Common Core may be the most controversial education issue you know nothing about. It's been trashed on radio talk shows and touted in speeches, and it will be the subject of three public hearings across the state this month. Yet 55 percent of parents are clueless about the nationwide initiative, a recent poll showed.
Here are answers to some of the most common Common Core questions.
What is Common Core?
Common Core is a set of academic standards spelling out what students should learn in language arts and math from kindergarten to 12th grade. The standards have been adopted by 45 states, including Florida. Educators use these standards to create courses, select textbooks and devise lessons.
Why did Florida adopt Common Core? Didn't we already have standards?
Yes, Florida had its own language-arts and math standards (plus standards for science, social studies and other subjects). State educators say the Common Core standards are similar to but better than Florida's current ones, which they describe as sometimes vague. Common Core requires students to learn math, reading and writing at a "deeper level of mastery." That means less focus on rote memorization and more on problem-solving and reading more complex texts.
Why is that better?
Common Core advocates say more rigorous standards mean higher expectations for students — and more students will leave high school ready for college or decent-paying jobs. They also argue common standards across many states will better position American students in a global economy.
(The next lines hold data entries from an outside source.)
(* ===== verification/Queue.v ===== *)
(** The job queue of [prot.c]: the epoll queue, replies, waiting connections,
    [process_queue], [enqueue_job], burying, kicking, and the life of a
    connection ([make_conn], [connclose] of [conn.c]). *)
From S2P Require Import Prelude Heap Ms State Monad JobList JobHash Tube Job Wal Conn.
#[local] Open Scope Z_scope.

Definition bs (s : string) : bytes := list_ascii_of_string s.
Definition crlf : bytes := ["013"%char; "010"%char].
(** A message of [prot.c]: the text followed by CR LF. *)
Definition msg (s : string) : bytes := bs s ++ crlf.

Definition MSG_FOUND := bs "FOUND".
Definition MSG_NOTFOUND := msg "NOT_FOUND".
Definition MSG_RESERVED := bs "RESERVED".
Definition MSG_DEADLINE_SOON := msg "DEADLINE_SOON".
Definition MSG_TIMED_OUT := msg "TIMED_OUT".
Definition MSG_DELETED := msg "DELETED".
Definition MSG_RELEASED := msg "RELEASED".
Definition MSG_BURIED := msg "BURIED".
Definition MSG_KICKED := msg "KICKED".
Definition MSG_TOUCHED := msg "TOUCHED".
Definition MSG_NOT_IGNORED := msg "NOT_IGNORED".
Definition MSG_OUT_OF_MEMORY := msg "OUT_OF_MEMORY".
Definition MSG_INTERNAL_ERROR := msg "INTERNAL_ERROR".
Definition MSG_DRAINING := msg "DRAINING".
Definition MSG_BAD_FORMAT := msg "BAD_FORMAT".
Definition MSG_UNKNOWN_COMMAND := msg "UNKNOWN_COMMAND".
Definition MSG_EXPECTED_CRLF := msg "EXPECTED_CRLF".
Definition MSG_JOB_TOO_BIG := msg "JOB_TOO_BIG".

(** [%u], [%d], [%zu] and [PRIu64] on non-negative numbers. *)
Fixpoint digits_loop (fuel : nat) (n : Z) (acc : bytes) : bytes :=
  match fuel with
  | O => acc
  | S fuel =>
      let acc := ascii_of_N (Z.to_N (48 + n mod 10)) :: acc in
      if n <? 10 then acc else digits_loop fuel (n / 10) acc
  end.
Definition digits (n : Z) : bytes := digits_loop (S (Z.to_nat (Z.log2 n))) n [].
(** [%d] and [PRId64] *)
Definition sdigits (n : Z) : bytes := if n <? 0 then "-"%char :: digits (- n) else digits n.

Section operations.
Context {E : Env}.

(** ** The epoll queue *)

Definition epollq_add (c : connp) (rw : ascii) : M unit :=
  update st_conns c (fun C => C <| c_rw := rw |>);;
  connsched c;;
  s ← gets id;
  update st_conns c (fun C => C <| c_next := epollq s |>);;
  modify (fun s => s <| epollq := Some c |>).

(** Each iteration unlinks the head; the elements other than [c] are pushed
    on the new list, so the order is reversed. *)
Fixpoint epollq_rmconn_loop (fuel : nat) (c : connp) (newhead : option connp) : M unit :=
  s ← gets id;
  match epollq s with
  | None => modify (fun s => s <| epollq := newhead |>)
  | Some x =>
      match fuel with
      | O => out_of_fuel
      | S fuel =>
          X ← deref st_conns x;
          modify (fun s => s <| epollq := c_next X |>);;
          update st_conns x (fun X => X <| c_next := None |>);;
          if decide (x ≠ c) then
            update st_conns x (fun X => X <| c_next := newhead |>);;
            epollq_rmconn_loop fuel c (Some x)
          else epollq_rmconn_loop fuel c newhead
      end
  end.
Definition epollq_rmconn (c : connp) : M unit :=
  s ← gets id; epollq_rmconn_loop (2 * size (st_conns s) + 1) c None.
So why is there opposition?
Many opponents in Florida view the standards as a "federal intrusion" into public education, which they say should be a state and local concern.
"It's a loss of local control and parental input in the process," said Laura Caruso, a St. Cloud mother opposed to Common Core. "Florida has given up her educational independence. She's signed it away."
Some fear the multistate standards will lead to a national student database and "data mining" that will violate youngsters' privacy. Others worry the new standards will lead to more high-stakes standardized testing and siphon money away from other public-school programs.
Is the controversy over Common Core a conservative-vs.-liberal issue?
No. In fact, Common Core has created some unlikely allies. Some conservatives, such as former Gov. Jeb Bush, are staunch supporters. But so is the American Federation of Teachers, the national teachers union. Other conservatives, including Florida Sen. Marco Rubio, talk-show host Glenn Beck and tea-party activists, are opposed. So is the Badass Teachers Association, a nonpartisan group with left-leaning leaders.
Is it true that Common Core standards are the work of the federal government?
No. The standards were developed through the National Governors Association and state education commissioners, with Florida an early supporter. President Barack Obama's administration, however, encouraged states to adopt the standards by making them a key part of its Race to the Top competition. Some say that amounted to federal coercion. Florida adopted the standards the same day it learned it was a Race to the Top finalist. It eventually won $700 million.
Will Common Core undermine security of student data?
No, the state does not share "student-level information" with the federal government now and won't do so under Common Core, said the Florida Department of Education. The Data Quality Campaign, an advocacy group, said federal law doesn't allow the creation of a national student database. But those worries, especially given the recent controversy over the actions of the National Security Agency, aren't surprising, said Aimee Guidera, the Data Quality Campaign's executive director.
What do teachers think?
Florida has more than 171,000 public-school teachers, so opinions vary. But many seem to support the standards, even as they worry whether they are ready to teach them.
"I think some are nervous. I think some really see this is the direction we need to be going," said Michelle Durni-Austin, math and science coach at Apopka Middle in Orange County. "I'm for it, definitely."
She likes that Common Core-based lessons require students to work through multistep problems and justify their answers. She also likes that some math skills once saved for secondary students will be introduced in elementary school, giving youngsters more time to master them. The end result, she hopes, will be more students graduating and leaving high school well-prepared for college.
Does Common Core mean new standardized tests?
Yes. Once Common Core standards are in place, Florida will need to retire most of the Florida Comprehensive Assessment Test and some of its end-of-course exams, as they are aligned to old standards. The state is creating new exams in math, reading and writing, likely for students in grades three to 11.
Will the new tests be like FCAT?
The new exams are meant to be more involved than the FCAT, which is mostly multiple choice. They could require students also to show their work on math problems and write essays citing evidence from documents. And state leaders want tests that can compare Florida student performance to that in other states.